(Saved data entries)
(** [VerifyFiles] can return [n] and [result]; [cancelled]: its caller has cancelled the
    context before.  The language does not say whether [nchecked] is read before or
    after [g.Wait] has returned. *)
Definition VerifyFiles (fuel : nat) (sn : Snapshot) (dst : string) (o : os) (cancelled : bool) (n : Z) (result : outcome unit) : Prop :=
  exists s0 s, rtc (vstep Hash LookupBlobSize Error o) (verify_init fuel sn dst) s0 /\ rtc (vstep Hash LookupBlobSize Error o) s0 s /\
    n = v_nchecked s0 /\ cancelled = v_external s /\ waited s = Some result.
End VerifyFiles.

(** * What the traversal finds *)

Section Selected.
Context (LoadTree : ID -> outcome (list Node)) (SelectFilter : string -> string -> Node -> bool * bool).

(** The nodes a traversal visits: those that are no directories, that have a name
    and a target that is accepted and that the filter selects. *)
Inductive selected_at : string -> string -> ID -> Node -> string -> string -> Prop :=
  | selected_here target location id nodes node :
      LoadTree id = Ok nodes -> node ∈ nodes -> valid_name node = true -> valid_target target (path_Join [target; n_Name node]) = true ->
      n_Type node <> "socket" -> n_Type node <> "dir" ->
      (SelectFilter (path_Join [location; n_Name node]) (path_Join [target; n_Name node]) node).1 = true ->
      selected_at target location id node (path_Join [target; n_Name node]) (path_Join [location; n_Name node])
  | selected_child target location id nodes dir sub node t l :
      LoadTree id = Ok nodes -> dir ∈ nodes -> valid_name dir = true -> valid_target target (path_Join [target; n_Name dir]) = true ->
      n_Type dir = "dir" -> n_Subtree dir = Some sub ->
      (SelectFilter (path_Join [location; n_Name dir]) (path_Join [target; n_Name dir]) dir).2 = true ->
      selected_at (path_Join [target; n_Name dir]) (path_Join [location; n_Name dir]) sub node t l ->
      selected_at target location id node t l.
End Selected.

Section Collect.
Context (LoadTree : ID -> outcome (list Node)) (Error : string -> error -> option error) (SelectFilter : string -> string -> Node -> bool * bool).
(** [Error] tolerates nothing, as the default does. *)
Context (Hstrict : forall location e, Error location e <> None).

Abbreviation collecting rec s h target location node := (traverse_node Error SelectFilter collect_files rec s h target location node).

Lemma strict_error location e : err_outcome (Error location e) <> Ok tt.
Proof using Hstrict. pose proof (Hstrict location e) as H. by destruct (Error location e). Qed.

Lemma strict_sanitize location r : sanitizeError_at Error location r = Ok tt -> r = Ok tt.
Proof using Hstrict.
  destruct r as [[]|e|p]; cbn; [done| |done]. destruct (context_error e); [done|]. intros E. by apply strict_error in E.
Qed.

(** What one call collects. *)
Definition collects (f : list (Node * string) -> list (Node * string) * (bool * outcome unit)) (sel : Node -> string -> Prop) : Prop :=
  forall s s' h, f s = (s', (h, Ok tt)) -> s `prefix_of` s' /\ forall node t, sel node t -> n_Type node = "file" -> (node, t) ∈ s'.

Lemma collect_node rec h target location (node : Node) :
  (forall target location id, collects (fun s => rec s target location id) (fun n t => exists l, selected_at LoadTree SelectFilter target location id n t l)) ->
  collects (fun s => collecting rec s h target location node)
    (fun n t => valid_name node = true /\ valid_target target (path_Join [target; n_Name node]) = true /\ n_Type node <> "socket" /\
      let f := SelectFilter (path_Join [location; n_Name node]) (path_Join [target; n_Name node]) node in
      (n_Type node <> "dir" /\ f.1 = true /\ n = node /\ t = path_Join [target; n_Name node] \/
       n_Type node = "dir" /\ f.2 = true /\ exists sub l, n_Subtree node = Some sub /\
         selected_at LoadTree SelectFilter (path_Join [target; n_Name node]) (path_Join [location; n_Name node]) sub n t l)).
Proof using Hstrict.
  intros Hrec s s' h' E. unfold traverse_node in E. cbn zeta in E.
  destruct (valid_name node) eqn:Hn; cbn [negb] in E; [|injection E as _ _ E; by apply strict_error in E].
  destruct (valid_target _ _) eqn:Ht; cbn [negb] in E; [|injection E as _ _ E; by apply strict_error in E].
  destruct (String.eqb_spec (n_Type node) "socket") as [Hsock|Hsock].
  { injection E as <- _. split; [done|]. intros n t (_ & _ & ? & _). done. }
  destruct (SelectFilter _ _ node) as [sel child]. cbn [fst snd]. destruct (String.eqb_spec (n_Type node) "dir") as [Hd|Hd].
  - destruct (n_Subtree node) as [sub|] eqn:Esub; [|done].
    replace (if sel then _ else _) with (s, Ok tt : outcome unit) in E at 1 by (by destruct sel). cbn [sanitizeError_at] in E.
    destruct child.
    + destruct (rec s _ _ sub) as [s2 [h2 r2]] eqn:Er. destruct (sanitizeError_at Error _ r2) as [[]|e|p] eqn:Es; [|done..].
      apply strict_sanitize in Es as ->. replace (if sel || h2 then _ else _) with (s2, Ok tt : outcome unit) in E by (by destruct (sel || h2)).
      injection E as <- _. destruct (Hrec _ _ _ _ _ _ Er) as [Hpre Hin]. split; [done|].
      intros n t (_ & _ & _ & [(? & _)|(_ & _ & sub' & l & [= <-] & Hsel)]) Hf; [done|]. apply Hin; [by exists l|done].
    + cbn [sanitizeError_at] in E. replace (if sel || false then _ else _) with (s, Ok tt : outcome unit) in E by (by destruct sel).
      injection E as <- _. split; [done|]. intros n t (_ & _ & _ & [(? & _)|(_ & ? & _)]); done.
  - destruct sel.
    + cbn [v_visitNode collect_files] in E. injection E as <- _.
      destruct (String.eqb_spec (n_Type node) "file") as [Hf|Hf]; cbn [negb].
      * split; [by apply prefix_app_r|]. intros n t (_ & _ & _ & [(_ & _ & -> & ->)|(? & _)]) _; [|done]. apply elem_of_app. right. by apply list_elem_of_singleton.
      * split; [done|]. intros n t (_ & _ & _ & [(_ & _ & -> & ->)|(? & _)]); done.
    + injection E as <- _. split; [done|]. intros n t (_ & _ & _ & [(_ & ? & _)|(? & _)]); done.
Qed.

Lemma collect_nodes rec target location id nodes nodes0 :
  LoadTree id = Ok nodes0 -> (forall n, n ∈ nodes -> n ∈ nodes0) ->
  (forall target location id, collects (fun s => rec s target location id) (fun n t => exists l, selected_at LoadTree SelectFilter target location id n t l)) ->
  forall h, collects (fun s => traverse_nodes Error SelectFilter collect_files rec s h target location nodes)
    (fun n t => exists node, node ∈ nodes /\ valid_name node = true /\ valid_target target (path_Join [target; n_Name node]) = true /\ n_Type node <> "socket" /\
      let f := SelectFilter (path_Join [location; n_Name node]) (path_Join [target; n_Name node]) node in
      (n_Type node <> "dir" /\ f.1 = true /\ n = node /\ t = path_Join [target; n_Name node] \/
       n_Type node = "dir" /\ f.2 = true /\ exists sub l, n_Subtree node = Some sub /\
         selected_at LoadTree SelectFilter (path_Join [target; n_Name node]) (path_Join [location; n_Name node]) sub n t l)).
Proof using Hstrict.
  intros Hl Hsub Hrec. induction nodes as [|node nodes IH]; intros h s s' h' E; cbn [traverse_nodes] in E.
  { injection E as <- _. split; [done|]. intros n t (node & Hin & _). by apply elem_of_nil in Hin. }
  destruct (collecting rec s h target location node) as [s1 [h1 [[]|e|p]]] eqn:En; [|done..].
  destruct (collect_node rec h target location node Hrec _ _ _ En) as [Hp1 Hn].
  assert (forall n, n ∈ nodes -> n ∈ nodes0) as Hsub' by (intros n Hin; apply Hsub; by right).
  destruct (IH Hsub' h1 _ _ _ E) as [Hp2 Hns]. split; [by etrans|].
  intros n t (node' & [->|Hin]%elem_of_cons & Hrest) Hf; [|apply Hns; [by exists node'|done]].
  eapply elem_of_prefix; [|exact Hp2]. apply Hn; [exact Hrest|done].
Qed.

WHAT IS NEEDED:
Reproduce the lines of the entries above from the one with "selected_child target location" to the one with "(** What one call collects. *)", both included, exactly and without any other line.

WRITTEN RESPONSE:
  | selected_child target location id nodes dir sub node t l :
      LoadTree id = Ok nodes -> dir ∈ nodes -> valid_name dir = true -> valid_target target (path_Join [target; n_Name dir]) = true ->
      n_Type dir = "dir" -> n_Subtree dir = Some sub ->
      (SelectFilter (path_Join [location; n_Name dir]) (path_Join [target; n_Name dir]) dir).2 = true ->
      selected_at (path_Join [target; n_Name dir]) (path_Join [location; n_Name dir]) sub node t l ->
      selected_at target location id node t l.
End Selected.

Section Collect.
Context (LoadTree : ID -> outcome (list Node)) (Error : string -> error -> option error) (SelectFilter : string -> string -> Node -> bool * bool).
(** [Error] tolerates nothing, as the default does. *)
Context (Hstrict : forall location e, Error location e <> None).

Abbreviation collecting rec s h target location node := (traverse_node Error SelectFilter collect_files rec s h target location node).

Lemma strict_error location e : err_outcome (Error location e) <> Ok tt.
Proof using Hstrict. pose proof (Hstrict location e) as H. by destruct (Error location e). Qed.

Lemma strict_sanitize location r : sanitizeError_at Error location r = Ok tt -> r = Ok tt.
Proof using Hstrict.
  destruct r as [[]|e|p]; cbn; [done| |done]. destruct (context_error e); [done|]. intros E. by apply strict_error in E.
Qed.

(** What one call collects. *)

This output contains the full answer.